Items from a dataset
* * *

(** * ChoreQuest icon generator ([android/generate_icons.py])

    A shallow embedding of the script and the properties of its
    specification.

    - [Float]: Python's [float] (IEEE 754 binary64, round to nearest, ties
      to even), every operation being the rounding of its exact rational
      result.
    - Python's numeric operators on [int] and [float] values, with the
      exceptions they raise.
    - The part of Pillow the script calls ([Image.new], [ImageDraw.Draw],
      [rectangle], [polygon], [convert], [alpha_composite], [save]) on a
      store of mutable image objects.
    - [create_play_store_icon], [main] and the module-level import guard,
      as computations in a state-and-exception monad over the interpreter's
      world (loaded modules, image objects, file system, standard output). *)

From Stdlib Require Import ZArith QArith Qround Qabs Lia Lqa Ascii String List Bool.
From Stdlib Require Import DecimalString.
Import ListNotations.
Open Scope Z_scope.

(** ** Binary64 floating point *)

Module Float.

Definition prec : Z := 53.
Definition emax : Z := 1024.

(** Every finite binary64 number is an integer multiple of [2^-1074], the
    smallest positive subnormal.  A finite float is stored as that integer,
    so that the representation is canonical.  The sign of zero is not kept:
    the script never divides by a float nor prints one, which are the only
    ways to observe it. *)
Definition unit_exp : Z := 1074.
Definition U : Z := Eval vm_compute in 2 ^ 1074.
Definition Upos : positive := Eval vm_compute in Z.to_pos (2 ^ 1074).

(** [2^1024] in units: the first magnitude that overflows. *)
Definition huge : Z := Eval vm_compute in 2 ^ (1024 + 1074).

Inductive float : Type :=
| Finite (n : Z)
| Inf (neg : bool)
| NaN.

(** The rational value of a finite float. *)
Definition F2Q (n : Z) : Q := n # Upos.

(** Nearest integer, ties to even. *)
Definition rne (q : Q) : Z :=
  let f := Qfloor q in
  match Qcompare (q - inject_Z f) (1 # 2) with
  | Lt => f
  | Gt => f + 1
  | Eq => if Z.even f then f else f + 1
  end.

(** Spacing of the floats around a magnitude whose integer part, in units,
    is [f]: [2^sh] units, where the significand keeps [prec] bits. *)
Definition shift_of (f : Z) : Z := Z.max (Z.log2 f + 1 - prec) 0.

* * *

**DESCRIPTION OF THE TASK**
Give the exact lines, and only those, from the line containing "(** Nearest integer, ties to even. *)" through the line containing "(** Spacing of" in the entries above.

**SOLUTION FOR THIS PROBLEM**
(** Nearest integer, ties to even. *)
Definition rne (q : Q) : Z :=
  let f := Qfloor q in
  match Qcompare (q - inject_Z f) (1 # 2) with
  | Lt => f
  | Gt => f + 1
  | Eq => if Z.even f then f else f + 1
  end.

(** Spacing of the floats around a magnitude whose integer part, in units,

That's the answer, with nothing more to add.